The perception of softness may be taken for granted, but it plays an important role in many actions and interactions, from judging the ripeness of an avocado to performing a health check to holding a loved one's hand. However, understanding and reproducing softness perception is difficult because it involves so many sensory and cognitive processes.
Robotics researchers have attempted to solve this problem using haptic devices, but previous attempts have failed to address the two fundamental components of softness perception: cutaneous signals (sensory feedback from the skin at the fingertip) and kinesthetic signals (sensory feedback about the amount of force at the fingertip). feedback) could not be distinguished. finger joints).
“If you press a marshmallow with your fingertip, you can easily tell that it's soft. But if you put a hard biscuit on top of that marshmallow and press it again, even with your fingertip, you can tell that there's a soft marshmallow underneath. You're touching a hard surface.” Mustafa Mete, a PhD student in the School of Engineering's Reconfigurable Robotics Lab, explains. “We wanted to see if we could create a robotic platform that could perform the same task.”

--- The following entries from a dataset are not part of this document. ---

(** What the gate resolves for a path is an authorization for the tenant the path names. *)
Lemma ResolveTenant_scope pr path db ap db' :
  uuid_Parse path = Some t -> Tenant.ResolveTenant pr path db = (Ok ap, db') ->
  Tenant.scope ap.1 = t /\ t <> uuid_Nil.
Proof.
  intros Hp. unfold Tenant.ResolveTenant. rewrite Hp. destruct pr as [p|]; [|done].
  assert (Hs : forall sc, Tenant.NewScope t = Ok sc -> sc = t /\ t <> uuid_Nil)
    by (intros sc; unfold Tenant.NewScope; case_decide; [done|by intros [= <-]]).
  case_decide.
  - case_decide; [|done]. destruct (Tenant.NewScope t) as [sc|] eqn:Es; [|done].
    unfold Tenant.NewMachineAuthorized. destruct (negb _); [done|]. case_decide; [done|]. intros [= <- _].
    by destruct (Hs sc eq_refl) as [-> ?].
  - unfold Tenant.Resolve. destruct (Tenant.NewScope t) as [sc|] eqn:Es; [|done]. destruct (Hs sc eq_refl) as [-> ?].
    case_decide; [done|]. unfold mbind, SE_bind, lift, Tenant.newAuthorized.
    destruct (Tenant.Authorize t _ db) as [[r|e] db1]; [|done].
    destruct (negb (Tenant.Scope_Valid t)); [done|]. case_decide; [done|]. destruct (negb (Role_Valid r)); [done|].
    by intros [= <- _].
Qed.

Definition authorized_in (ctx : Router.Ctx) : Prop :=
  exists a, Router.authorized ctx = Some a /\ Tenant.scope a = t /\ t <> uuid_Nil.

(** A guard behind the gate. *)
Definition inner (g : Router.Guard) : Prop :=
  match g with
  | Router.RequireAuthorized | Router.Require_ _ => True
  | Router.LimitByPrincipal l => plain_policy l
  | _ => False
  end.

Lemma confined_inner g rq ctx s :
  inner g -> authorized_in ctx -> confined t env (Router.pass d g rq ctx) s.
Proof.
  intros Hg (a & Ha & Hs & _). destruct g as [| | | |l|perm]; try done; unfold Router.pass.
  intros Hw _. destruct s as [db acc]. cbn [restrict prod_tenanted fst snd]. rewrite Ha. cbn [RateLimit.principal_bucket].
    change ("tenant:" +:+ uuid_String (id_TenantID (Tenant.Identity_of a))) with (tenant_bucket (Tenant.scope a)). rewrite Hs.
    destruct (limit_view l rq db Hg) as [He Hk]. rewrite He.
    destruct (Router.limit l (tenant_bucket t) rq db) as [[e|] db']; cbn in *;
      (split_and!; [done|done|done|]; by apply kept_pair).
Qed.

Lemma pass_inner_ctx g rq ctx s ctx' s' :
  inner g -> Router.pass d g rq ctx s = (Ok ctx', s') -> ctx' = ctx.
Proof.
  destruct g; try done; cbn [Router.pass]; intros _.
  - destruct (Router.authorized ctx); [|done]. by intros [= <- _].
  - destruct (Router.limit _ _ _ _) as [[e|] db']; [done|]. by intros [= <- _].
  - unfold Authz.Require_. destruct (Router.principal ctx); [|done]. destruct (negb _); [done|]. by intros [= <- _].
Qed.

Lemma confined_pass_inner gs rq : forall ctx s,
  Forall inner gs -> authorized_in ctx -> confined t env (Router.pass_all d gs rq ctx) s.
Proof.
  induction gs as [|g gs IH]; intros ctx s Hgs Hc; cbn [Router.pass_all]; [apply confined_ret|].
  apply Forall_cons in Hgs as [Hg Hgs]. apply confined_bind; [by apply confined_inner|].
  intros ctx' s' Hp _ _ _ _ _. apply pass_inner_ctx in Hp as ->; [|done]. by apply IH.
Qed.

(** The guards of a tenant's route, from the gate on. *)
Lemma confined_pass_all gs rq pr s :
  uuid_Parse (Router.param_tenantID rq) = Some t -> Forall inner gs ->
  confined t env (Router.pass_all d (Router.ResolveTenant :: gs) rq (Router.mkCtx pr None)) s.
Proof.
  intros Hp Hgs. cbn [Router.pass_all]. intros Hw Hun. destruct s as [db acc].
  pose proof (confined_ResolveTenant t env pr (Router.param_tenantID rq) acc Hp) as Hc.
  destruct (Tenant.ResolveTenant pr (Router.param_tenantID rq) acc) as [[ap|e] acc'] eqn:Er.
  - destruct (confined_run _ _ _ _ _ _ Hc Er I I) as (A1 & _ & _ & Hk).
    destruct (ResolveTenant_scope _ _ _ _ _ Hp Er) as [Hs Hn].
    destruct (confined_pass_inner gs rq (Router.mkCtx (Some ap.2) (Some ap.1)) (db, acc') Hgs) as (A2 & A3 & Hk2);
      [by exists ap.1|done|done|]. unfold mbind, SE_bind. cbn [Router.pass Router.principal restrict prod_tenanted fst snd] in *.
    rewrite Er, A1. split; [exact A2|split; [exact A3|]]. transitivity (db, acc'); [by apply kept_pair|exact Hk2].
  - destruct (confined_run _ _ _ _ _ _ Hc Er I I) as (A1 & _ & _ & Hk). unfold mbind, SE_bind.
    cbn [Router.pass Router.principal restrict prod_tenanted fst snd] in *.
    rewrite Er, A1. split; [done|split; [done|]]. by apply kept_pair.
Qed.

Lemma pass_inner_all_ctx gs rq : forall ctx s ctx' s',
  Forall inner gs -> Router.pass_all d gs rq ctx s = (Ok ctx', s') -> ctx' = ctx.
Proof.
  induction gs as [|g gs IH]; intros ctx s ctx' s' Hgs; cbn [Router.pass_all]; [by intros [= <- _]|].
  apply Forall_cons in Hgs as [Hg Hgs]. intros (c & s1 & Hp & Hr)%SE_bind_inv.
  apply pass_inner_ctx in Hp as ->; [|done]. by eapply IH.
Qed.

(** Behind the guards stands an authorization for the tenant of the path. *)
Lemma pass_all_ctx gs rq pr s ctx s' :
  uuid_Parse (Router.param_tenantID rq) = Some t -> Forall inner gs ->
  Router.pass_all d (Router.ResolveTenant :: gs) rq (Router.mkCtx pr None) s = (Ok ctx, s') -> authorized_in ctx.
Proof.
  intros Hp Hgs. cbn [Router.pass_all]. intros (c & s1 & Hr & Hi)%SE_bind_inv. apply pass_inner_all_ctx in Hi as ->; [|done].
  cbn [Router.pass Router.principal] in Hr.
  destruct (Tenant.ResolveTenant pr (Router.param_tenantID rq) s.2) as [[ap|e] acc'] eqn:Er; [|done].
  injection Hr as <- _. exists ap.1. by destruct (ResolveTenant_scope _ _ _ _ _ Hp Er).
Qed.

(** A path that names no tenant changes nothing. *)
Lemma pass_all_unresolved gs rq pr s :
  uuid_Parse (Router.param_tenantID rq) = None ->
  exists p, Router.pass_all d (Router.ResolveTenant :: gs) rq (Router.mkCtx pr None) s = (Err (Router.Denied p None), s).
Proof.
  intros Hp. cbn [Router.pass_all]. unfold mbind, SE_bind. cbn [Router.pass Router.principal].
  unfold Tenant.ResolveTenant. rewrite Hp. destruct s as [db acc], pr; cbn; by eexists.
Qed.
End gate.

(** ** The idempotency layer *)

#[export] Instance keys_table_tenanted : Tenanted Idempotency.Table.
Proof.
  refine {|
    restrict t d := view (fun (k : uuid * string) (_ : Idempotency.Row) => k.1) t d;
    wf _ := True;
    unclaimed _ _ _ := True;
  |}.
  done.
Defined.

Section idempotency.
Context `{Unicode} (retention lease : Z) (a : Tenant.Authorized) (Ha : Tenant.scope a <> uuid_Nil).

Notation key_owner := (fun (k : uuid * string) (_ : Idempotency.Row) => k.1).

Lemma key_view (t : uuid) (key : string) (tb : Idempotency.Table) : restrict t tb !! (t, key) = tb !! (t, key).
Proof. apply (view_own key_owner). by intros r _. Qed.

Lemma confined_put_row {A} (t : uuid) (env : Env) (key : string) (row : Idempotency.Row) (r : go_result A) (tb : Idempotency.Table) :
  confined t env (fun tb : Idempotency.Table => (r, <[(t, key) := row]> tb)) tb.
Proof.
  apply confined_write. intros _ _. split_and!; [|done|].
  - cbn. by rewrite (view_insert key_owner).
  - intros u Hu. cbn. by apply (view_insert_foreign key_owner t).
Qed.

Lemma confined_drop_row {A} (t : uuid) (env : Env) (key : string) (r : go_result A) (tb : Idempotency.Table) :
  confined t env (fun tb : Idempotency.Table => (r, delete (t, key) tb)) tb.
Proof.
  apply confined_write. intros _ _. split_and!; [|done|].
  - cbn. by rewrite (view_delete key_owner).
  - intros u Hu. cbn. by apply (view_delete_foreign key_owner t).
Qed.

Lemma confined_claim (env0 : Env) key fp env tb :
  confined (Tenant.scope a) env0 (Idempotency.insert_key retention a (Tenant.scope a) key fp env) tb.
Proof.
  unfold Idempotency.insert_key. confine. cbv zeta.
  do 2 (apply confined_if; [done|auto with isolation|]; intros _ _ _).
  apply (confined_case _ _ (fun tb => tb !! (Tenant.scope a, key))); [intros; apply key_view|auto with isolation|].
  intros _ _ _. apply confined_put_row.
Qed.

Lemma confined_clearExpired (env0 : Env) key env tb :
  confined (Tenant.scope a) env0 (Idempotency.clearExpired a (Tenant.scope a) key env) tb.
Proof.
  unfold Idempotency.clearExpired. confine.
  apply (confined_case _ _ (fun tb => tb !! (Tenant.scope a, key))); [intros; apply key_view| |auto with isolation].
  intros r _ _ _. apply confined_if; [done| |auto with isolation]. intros _ _ _. apply confined_drop_row.
Qed.

Lemma confined_takeOver (env0 : Env) key fp env tb :
  confined (Tenant.scope a) env0 (Idempotency.takeOver retention lease a (Tenant.scope a) key fp env) tb.
Proof.
  unfold Idempotency.takeOver. confine.
  apply (confined_case _ _ (fun tb => tb !! (Tenant.scope a, key))); [intros; apply key_view| |auto with isolation].
  intros r _ _ _. apply confined_if; [done| |auto with isolation]. intros _ _ _. cbv zeta.
  apply confined_if; [done|auto with isolation|]. intros _ _ _. apply confined_put_row.
Qed.

Lemma confined_read (env0 : Env) key env tb :
  confined (Tenant.scope a) env0 (Idempotency.read lease a (Tenant.scope a) key env) tb.
Proof.
  unfold Idempotency.read. confine.
  apply (confined_case _ _ (fun tb => tb !! (Tenant.scope a, key))); [intros; apply key_view| |auto with isolation].
  intros r _ _ _. apply confined_if; [done|auto with isolation|auto with isolation].
Qed.

Lemma confined_Complete (env0 : Env) key res env tb :
  confined (Tenant.scope a) env0 (Idempotency.Complete a key res env) tb.
Proof.
  unfold Idempotency.Complete. confine. cbv zeta.
  apply (confined_case _ _ (fun tb => tb !! (Tenant.scope a, key))); [intros; apply key_view| |auto with isolation].
  intros r _ _ _. apply confined_if; [done| |auto with isolation]. intros _ _ _.
  apply confined_if; [done|auto with isolation|]. intros _ _ _. apply confined_put_row.
Qed.

(** A run of the store's transactions; the counter of them is no tenant's. *)
Definition steps_alone {A} (m : SE (nat * Idempotency.Table) err A) : Prop := forall n tb,
  m (n, restrict (Tenant.scope a) tb) =
    ((m (n, tb)).1, ((m (n, tb)).2.1, restrict (Tenant.scope a) (m (n, tb)).2.2)) /\
  kept (Tenant.scope a) tb (m (n, tb)).2.2.

Lemma steps_const {A : Type} (r : go_result A) : steps_alone (fun s => (r, s)).
Proof. by intros n tb. Qed.

Lemma steps_bind {A B : Type} (m : SE (nat * Idempotency.Table) err A) (f : A -> SE (nat * Idempotency.Table) err B) :
  steps_alone m -> (forall x, steps_alone (f x)) -> steps_alone (m ≫= f).
Proof.
  intros Hm Hf n tb. destruct (Hm n tb) as [H1 H2]. unfold mbind, SE_bind. rewrite H1.
  destruct (m (n, tb)) as [[x|e] [n' tb']]; cbn in *; [|done].
  destruct (Hf x n' tb') as [H3 H4]. split; [exact H3|]. by transitivity tb'.
Qed.

Context (env0 : Env) (env : nat -> Env) (others : nat -> Idempotency.Table -> Idempotency.Table).
Context (Hothers : forall n, of_tenant (Tenant.scope a) env0 (others n)).

Lemma steps_tx {A : Type} (f : Env -> SE Idempotency.Table err A) :
  (forall e tb, confined (Tenant.scope a) env0 (f e) tb) -> steps_alone (Idempotency.tx env others f).
Proof.
  intros Hf n tb. destruct (Hothers n tb I I) as (H1 & _ & H3). apply (f_equal snd) in H1.
  change (others n (restrict (Tenant.scope a) tb) = restrict (Tenant.scope a) (others n tb)) in H1. destruct (Hf (env n) (others n tb) I I) as (H4 & _ & H6). unfold Idempotency.tx.
  cbn [fst snd]. rewrite H1, H4. destruct (f (env n) (others n tb)) as [r tb']. cbn in *. split; [done|].
  by transitivity (others n tb).
Qed.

RRL, led by Jamie Paik, has achieved just that with SORI (Softness Rendering Interface). By separating skin signals from kinesthetic signals, SORI fills a gap in robotics that faithfully reproduces the softness of a variety of real-world materials, enabling a variety of applications where the sense of softness is important, from deep-sea exploration to robot-assisted surgery.
The study Publications of the National Academy of Science (PNAS).
Softness feels different for each person.
Mete explains that neuroscientific and psychological research shows that skin signals are largely determined by how much skin is in contact with a surface, which is often partially related to the object's deformation. This means that surfaces that cover a larger area of the fingertip are perceived as smoother. However, because human fingertips vary greatly in size and firmness, one finger may have more contact with a given surface than another.
“We realized that the softness I feel may be different from the softness you feel due to different finger shapes. So for our research, we first had to develop parameters for the geometry and contact surface of the fingertip. “It’s about estimating the smoothness signal,” explains Mete. The researchers then extracted softness parameters from various materials and mapped both sets of parameters to the SORI device.
Based on RRL's trademark origami robotics research that promoted spinoffs for reconfigurable environments and haptic joysticks, SORI features motorized origami joints that can be adjusted to be stiffer or more flexible. A dimpled silicone membrane sits over the joint. The flow of air causes the membrane to expand at various angles, wrapping around the fingertip in the center of the membrane.
With the new separation of kinesthetic and skin functions, SORI succeeded in replicating the softness of a variety of ingredients, including beef, salmon, and marshmallows, across multiple experiments with two volunteers. We also imitate materials that have both soft and sturdy properties (e.g. biscuits on top of marshmallows, leather-bound books). In one virtual experiment, SORI even recreated the feeling of a heartbeat to demonstrate the effect of moving soft materials.
Medicine is therefore a major field where this technology can be applied. For example, training medical students to spot cancerous tumors or using robots to perform surgeries, providing important sensory feedback to surgeons.
Other applications include robotic space exploration or deep-sea exploration, where the device allows scientists to feel the softness of discovered objects from remote locations. SORI is also a potential answer to one of the biggest challenges of robot-assisted agriculture: harvesting soft fruits and vegetables without crushing them.
“It is not intended to act as a softness sensor for the robot, but to digitally convey the feeling of ‘touch’, like sending a photo or music,” Mete summarizes.